While CWT Meetings and Events, which started 2019 on a strong footing, has yet to see “any significant dip in the volume of meetings, events and incentives so far”, its Singapore director, Petrina Goh, told TTGmice that “companies have become more cautious with their (events) spend”.

Nearby Vietnam is an affordable incentive destination; Halong Bay in Vietnam pictured

According to Goh, notable changes to their buying behaviour include offering more free-and-easy time – which relieves the burden of cost – into their incentive programmes, especially when reward trips are bound for pricey longhaul destinations such as Eastern Europe and the Mediterranean.

As well, the trend of short lead time that has plagued the industry for years now, has worsened, observed Goh. As companies struggle to have their budgets confirmed, clients are now giving notice only two months or a few weeks ahead of the event.

Clients on a tighter budget are also favouring nearby destinations. CWT Meetings and Events has recorded “a steady increase” in programmes to Thailand and Vietnam, while Dynasty Travel Singapore’s MICE division is seeing South-east Asian destinations gaining in popularity.

Dynasty Travel Singapore’s spokesperson Alicia Seah revealed that budgets for incentive events going forward are down from an average of S$1,000 (US$734) to S$2,000 per person, to S$800 to $1,500.

While buying behaviours for business events will change in the face of poor economic outlook, events specialists agree that incentive trips are unlikely to be frozen should a recession set in.

“Many companies know that incentives are a powerful performance motivator,” remarked Goh.

Seah: companies now give a mix of incentives and non-cash rewards

Seah said: “Most organisations rank the importance of incentive travel (highly) in building relationships with employees.” However, she acknowledged that many companies are now also employing other non-cash rewards, such as gift cards, merchandise and points programmes, as part of their human capital or marketing strategy.

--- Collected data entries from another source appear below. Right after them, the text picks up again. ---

(** * agentia1: the project-tracking agent and the Telegram relay

    A shallow embedding of [agent_projet.py] (class [AgentChefProjet]) and of
    [go.py] ([handle_message]), with the properties of their specification.

    Conventions of the embedding.
    - A Python [str] is the list of its Unicode code points ([list N]), so
      that [len], slicing and [in] count code points as Python does.
    - A spreadsheet cell read back through gspread is either a number or a
      text; numbers are integers here (a priority, a day count, a
      percentage).
    - [str.lower] is the interpreter's Unicode case mapping, which is not part
      of the repository: it is a variable of the sections that need it, and
      [ascii_lower] instantiates it for evaluation on ASCII text. The
      parsing of a date by [datetime.strptime] is a variable as well, a date
      being the number of its day.
    - The replies of the language-model agents, the clock and the process
      environment are inputs of the functions that consult them.
    - The spreadsheet service and the disk answer every request: the
      handlers of their failures are not exercised. Of the logging only the
      records of the periodic sweep are kept, and the time stamps of the
      result records are left out. *)

From Stdlib Require Import ZArith NArith Ascii String Lia Bool.
From Stdlib Require Import DecimalString.
From stdpp Require Import base option list gmap.

Local Open Scope N_scope.
Local Open Scope nat_scope.

(** ** Python text *)

Abbreviation str := (list N) (only parsing).

(** The code points of an ASCII literal. *)
Fixpoint text (s : string) : str :=
  match s with
  | EmptyString => []
  | String a r => N_of_ascii a :: text r
  end.

(** The built-in operations on texts that the repository uses. *)
Module Py.

(** [needle in hay] at the head of [hay]. *)
Fixpoint starts_with (needle hay : str) : bool :=
  match needle, hay with
  | [], _ => true
  | _ :: _, [] => false
  | a :: n', b :: h' => (a =? b)%N && starts_with n' h'
  end.

(** [needle in hay] on texts. *)
Fixpoint contains (needle hay : str) : bool :=
  starts_with needle hay ||
  match hay with
  | [] => false
  | _ :: h' => contains needle h'
  end.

Meanwhile, G2 Travel is maintaining a rosy outlook for its business events segment, with Al Mulenga, director of the Hong Kong office, predicting “comparable” business in 2020 to this year’s.

Mulenga said corporate business has not changed since the start of this year, and the company is seeing emerging interest from Vietnam and Malaysia.

G2’s corporate clients in Malaysia, Indonesia and Taiwan are still set on longhaul incentive destinations, specifically the UK, Scandinavia, Italy and also Eastern Europe. Budgets are also being maintained.